Today I got a new hand-fed cockatiel. I want to know if it's a male or female. The lady at the store said that she thinks it's a female based on it's behavior. It's about 6 months old. Also what is it's mutation? Thanks


----------



## srtiels (May 1, 2009)

The mutation is cinnamon. It appears to be a female, given the age you posted.


----------



## keith1 (Jan 4, 2008)

Looks a lot like our "little girl" - could you post a picture of the underside of the tail feathers?


----------



## seaofdreams (Dec 29, 2009)

In the first photo she looks like a normal grey and in the second she looks like a cinnamon. At that age, 'tiels have generally had their first moult and their true colouring appears so I would say you have a hen.


----------



## lovercockatiel (Jul 11, 2009)

*Pic*

Here's a picture of under her tail feathers.
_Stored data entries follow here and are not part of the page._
(** A clone is a copy: it reads as [Clone] of the record, shares its array with nobody,
    and nothing else changes. *)
Lemma clone_acts a m c m' :
  wf_mem m -> is_Some (m_obj m !! a) -> mem_Clone a m = (c, m') ->
  m_obj m !! c = None /\ acts m' c (Clone (read_rec m a)) m' /\ forall b, b <> c -> m_obj m' !! b = m_obj m !! b /\ read_rec m' b = read_rec m b.
Proof.
  intros Hw [o Ho]. unfold mem_Clone. rewrite (obj_at_some _ _ _ Ho). set (fs := slice_fields m (o_sl o)).
  destruct (alloc_rec m) as [c0 m1] eqn:Ea. destruct (alloc_spec m c0 m1 Hw Ea) as (W1 & Hfresh & [o1 Ho1] & Hz & Hold).
  set (h := set_pooled false (o_hdr o)). unfold rec_hdr. rewrite (obj_at_some _ _ _ Ho1).
  set (m2 := put_obj c0 (mkObj h (o_sl o1)) m1).
  assert (Hm2 : m_obj m2 !! c0 = Some (mkObj h (o_sl o1))) by apply lookup_insert_eq.
  set (m3 := mkMem _ (<[_ := _]> _) _). rewrite (obj_at_some m3 c0 (mkObj h (o_sl o1))) by done. cbn [o_hdr].
  set (m4 := put_obj c0 _ m3). intros [= <- <-].
  assert (A4 : acts m1 c0 (set_Fields [] h) m4).
  { pose proof (update_acts m1 c0 o1 h (m_next m1) 0 (replicate (length fs) zero_field) W1 Ho1 ltac:(lia) ltac:(by right)) as Hx.
    rewrite Z.max_r in Hx by lia. replace m4 with (mkMem (<[c0:=mkObj h (mkSlice (m_next m1) 0)]> (m_obj m1))
      (<[m_next m1:=replicate (length fs) zero_field]> (m_arr m1)) (m_next m1 + 1)); [exact Hx|].
    unfold m4, m3, m2, put_obj. simpl. by rewrite insert_insert_eq. }
  pose proof (append_acts 0 fs c0 m4 (ac_wf _ _ _ _ A4) (ac_here _ _ _ _ A4)) as A5. rewrite (ac_read _ _ _ _ A4) in A5.
  pose proof (acts_trans _ _ _ _ _ _ A4 A5) as A. destruct A as [B1 B2 B3 B4 B5].
  split; [done|]. split.
  - split; [done| |done|done|done]. rewrite B2, (read_some _ _ _ Ho). by destruct (o_hdr o).
  - intros b Hb. destruct (Hold b Hb) as [E1 E2]. split; [by rewrite B4|]. destruct (m_obj m1 !! b) as [o'|] eqn:Eb.
    + rewrite B5 by (by rewrite ?Eb). done.
    + rewrite <-E2. assert (E4 : m_obj (rec_append 0 fs c0 m4) !! b = None) by (by rewrite B4).
      unfold read_rec, slice_fields, obj_at. by rewrite E4, Eb.
Qed.

(** So whatever is then done to the record it was made from, or to any other, the clone
    keeps the values it was made with. *)
Lemma clone_isolated a m c m' b r m'' :
  wf_mem m -> is_Some (m_obj m !! a) -> mem_Clone a m = (c, m') -> b <> c -> acts m' b r m'' -> read_rec m'' c = Clone (read_rec m a).
Proof.
  intros Hw Ha Hc Hb Hx. destruct (clone_acts a m c m' Hw Ha Hc) as (_ & Hacts & _).
  rewrite (ac_frame _ _ _ _ Hx) by (congruence || apply Hacts). apply Hacts.
Qed.
(* ===== verification/Ring.v ===== *)
(** * Circular arrays

    The two rings of the program (the FingersCrossed buffer and the ring transport)
    address [count] slots from [start] modulo the capacity; this file relates such a
    window to a list. *)
From S2P Require Import Prelude.

(** Bounded queues: the last [n] elements. *)
Definition lastn {B} (n : nat) (l : list B) : list B := drop (length l - n) l.

Lemma lastn_all {B} n (l : list B) : length l <= n -> lastn n l = l.
Proof. intros. unfold lastn. replace (length l - n) with 0 by lia. apply drop_0. Qed.

Lemma length_lastn {B} n (l : list B) : length (lastn n l) = min n (length l).
Proof. unfold lastn. rewrite length_drop. lia. Qed.

Lemma lastn_snoc {B} n (l : list B) x : 0 < n -> lastn n (lastn n l ++ [x]) = lastn n (l ++ [x]).
Proof.
  intros Hn. unfold lastn. rewrite !length_app, length_drop. simpl.
  destruct (Nat.le_gt_cases (length l) n) as [H|H].
  - replace (length l - n) with 0 by lia. rewrite drop_0. f_equal. lia.
  - rewrite !drop_app_le by (rewrite ?length_drop; lia). rewrite drop_drop. do 2 f_equal. lia.
Qed.

Lemma mod_wrap a c : a < 2 * c -> a mod c = if a <? c then a else a - c.
Proof.
  intros H. destruct (Nat.ltb_spec a c); [by apply Nat.mod_small|].
  symmetry. apply Nat.mod_unique with 1; lia.
Qed.

(** The slot before the next slot. *)
Lemma prev_slot h c : h < c -> h = ((h + 1) mod c + c - 1) mod c.
Proof.
  intros Hh. destruct (Nat.eq_dec (h + 1) c) as [E|E].
  - rewrite E, Nat.Div0.mod_same. rewrite Nat.mod_small; lia.
  - rewrite (Nat.mod_small (h + 1)) by lia. rewrite mod_wrap by lia.
    destruct (Nat.ltb_spec (h + 1 + c - 1) c); lia.
Qed.

Section Window.
Context {B : Type}.
Implicit Types (arr : list B) (cap start count : nat).

Definition window arr cap start count : list (option B) :=
  map (fun i => arr !! ((start + i) mod cap)) (seq 0 count).

Lemma length_window arr cap start count : length (window arr cap start count) = count.
Proof. unfold window. by rewrite length_map, length_seq. Qed.

Lemma window_push arr cap start count x :
  length arr = cap -> start < cap -> count < cap ->
  window (<[(start + count) mod cap := x]> arr) cap start (S count) = window arr cap start count ++ [Some x].
Proof.
  intros Hl Hs Hc. unfold window. rewrite seq_S, map_app. f_equal.
  - apply map_ext_in. intros i Hi. apply in_seq in Hi. rewrite list_lookup_insert_ne; [done|].
    rewrite !mod_wrap by lia. destruct (Nat.ltb_spec (start + count) cap), (Nat.ltb_spec (start + i) cap); lia.
  - simpl. rewrite list_lookup_insert_eq; [done|]. rewrite Hl. apply Nat.mod_upper_bound. lia.
Qed.

Lemma window_pop arr cap start count :
  start < cap -> window arr cap start (S count) = arr !! start :: window arr cap ((start + 1) mod cap) count.
Proof.
  intros Hs. unfold window. simpl. f_equal; [rewrite Nat.add_0_r, Nat.mod_small; done|].
  rewrite <-seq_shift, map_map. apply map_ext. intros i. f_equal.
  rewrite Nat.Div0.add_mod_idemp_l. f_equal. lia.
Qed.

(** Writing a slot outside the window. *)
Lemma window_insert_out arr cap start count k x :
  start < cap -> count < cap -> k = (start + cap - 1) mod cap \/ count = 0 ->
  window (<[k := x]> arr) cap start count = window arr cap start count.
Proof.
  intros Hs Hc Hk. unfold window. apply map_ext_in. intros i Hi. apply in_seq in Hi.
  apply list_lookup_insert_ne. destruct Hk as [->|]; [|lia].
  rewrite !mod_wrap by lia.
  destruct (Nat.ltb_spec (start + cap - 1) cap), (Nat.ltb_spec (start + i) cap); lia.
Qed.
End Window.
Lemma di_evict_step s tr :
  policy = DropOldest -> full (sys_t s) = true -> data_inv ah n policy s tr ->
  exists o, head_slot (sys_t s) = Some o /\ (rt_count (pop_head (sys_t s)) < cap (pop_head (sys_t s)))%nat /\
    data_inv ah n policy (set_t (add_dropped (pop_head (sys_t s))) s) (tr ++ [OEvict o]).
Proof.
  intros -> Hfull [(q & Hq & Ha) Hw Hs Hd Hp Hn].
  assert (Hpos : (0 < rt_count (sys_t s) <= cap (sys_t s))%nat).
  { destruct Hq as (? & _). unfold full in Hfull. apply Nat.eqb_eq in Hfull. lia. }
  destruct (pop_head_repr _ _ Hq (proj1 Hpos)) as (x & q' & -> & Hx & Hq'). exists x. split; [done|].
  assert (Hcap : cap (pop_head (sys_t s)) = cap (sys_t s)) by (unfold cap; simpl; by rewrite length_insert).
  split; [rewrite Hcap; simpl; lia|].
  split; unfold drops in *; trace_norm; eauto.
  - exists q'. split; [done|]. eapply qt_snoc; [done|]. by apply q_evict.
  - unfold worker_ok in *. simpl. destruct (sys_worker s) as [| | |[]| |]; simpl; intuition lia.
  - rewrite Hd, u64_add_l. f_equal. lia.
  - by rewrite <-Hn.
Qed.

Lemma di_refuse_step s tr tid c pc :
  sys_calls s !! tid = Some pc -> is_drop pc = false -> rt_closed (sys_t s) = true ->
  data_inv ah n policy s tr -> data_inv ah n policy (ret_call tid s) (tr ++ [ORefuse c]).
Proof.
  intros Hc Hpc Hcl. di_start; [|by rewrite (drop_delete _ _ _ Hc Hpc)].
  exists q. split; [done|]. rewrite Hcl in *. eapply qt_snoc; [done|]. apply q_refuse.
Qed.

Lemma di_reject_step s tr tid c :
  sys_calls s !! tid = Some (CDispatch c) -> policy = DropNewest -> rt_closed (sys_t s) = false -> full (sys_t s) = true ->
  data_inv ah n policy s tr -> data_inv ah n policy (set_call tid CDrop s) (tr ++ [OReject c]).
Proof.
  intros Hc Hpol Hcl Hfull. di_start.
  - exists q. split; [done|]. rewrite Hcl in *. eapply qt_snoc; [done|]. apply q_reject; [done|].
    rewrite (ring_repr_length _ _ Hq), <-Hn. by apply Nat.eqb_eq in Hfull.
  - rewrite mcount_insert. simpl. rewrite Hd, (mcount_lookup is_drop _ _ _ Hc). simpl. f_equal. lia.
Qed.

Lemma di_dispatch s tr tid c :
  sys_calls s !! tid = Some (CDispatch c) -> data_inv ah n policy s tr ->
  data_inv ah n policy (Dispatch tid c s).1 (tr ++ (Dispatch tid c s).2).
Proof.
  intros Hc Hdi. pose proof (di_policy _ _ _ _ _ Hdi) as Hp. unfold Dispatch.
  destruct (rt_closed (sys_t s)) eqn:Hcl; [by eapply di_refuse_step|].
  destruct (full (sys_t s)) eqn:Hfull; [|eapply di_push; eauto using not_full].
  destruct (rt_policy (sys_t s)); simpl.
  - rewrite app_nil_r. apply di_calls; [by eapply drop_insert|done].
  - by eapply di_reject_step.
  - destruct (di_evict_step s tr (eq_sym Hp) Hfull Hdi) as (o & -> & Hlt & Hdi'). simpl.
    change [OEvict o; OAccept c] with ([OEvict o] ++ [OAccept c]). rewrite (assoc_L (++)).
    by eapply di_push.
Qed.

Lemma di_woken s tr tid c :
  sys_calls s !! tid = Some (CWoken c) -> data_inv ah n policy s tr ->
  data_inv ah n policy (Dispatch_woken tid c s).1 (tr ++ (Dispatch_woken tid c s).2).
Proof.
  intros Hc Hdi. unfold Dispatch_woken.
  destruct (full (sys_t s)) eqn:Hfull, (rt_closed (sys_t s)) eqn:Hcl; simpl; try by eapply di_refuse_step.
  - rewrite app_nil_r. apply di_calls; [by eapply drop_insert|done].
  - eapply di_push; eauto using not_full.
Qed.

Lemma di_count_drop s tr tid :
  sys_calls s !! tid = Some CDrop -> data_inv ah n policy s tr ->
  data_inv ah n policy (ret_call tid (set_t (add_dropped (sys_t s)) s)) tr.
Proof.
  intros Hc. di_start. rewrite Hd, u64_add_l, (mcount_lookup is_drop _ _ _ Hc). simpl. f_equal. lia.
Qed.

Lemma di_sync s tr tid :
  sys_calls s !! tid = Some CSync -> data_inv ah n policy s tr ->
  data_inv ah n policy (Sync tid s).1 (tr ++ (Sync tid s).2).
Proof.
  intros Hc. unfold Sync. destruct (sink_sync (rt_sink (sys_t s))) as [a e] eqn:E. di_start.
  - exists q. split; [done|]. eapply qt_snoc; [done|]. apply q_sync.
  - rewrite <-Hs. simpl. by rewrite E.
  - by rewrite (drop_delete _ _ _ Hc eq_refl).
Qed.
I would have done it earlier but the site wouldn't let me post any threads or replys for some reason.


----------



## lovercockatiel (Jul 11, 2009)

*Not sure?*

She's chirping and whistling an awful lot it sounds alot like my male, but she only chirps alot when she hears my male. Could it be she's just calling for my male? Whenever he chirps she keeps chirping and whistling loud! And doesn't stop.


----------



## LuvMyTiels (Dec 31, 2009)

Does she bow down and lift her tail when chirping to your male?


----------



## lovercockatiel (Jul 11, 2009)

I'm not sure because they are in seperate rooms in different cages. I'm usually in the room with the male when their chirping together. But I'll watch the female next time it happens and let you know.


----------



## Renae (Feb 9, 2008)

I am pretty sure you've got a *hen.*

This is one of my cinnamon hen's around the same age as your 'tiel.


----------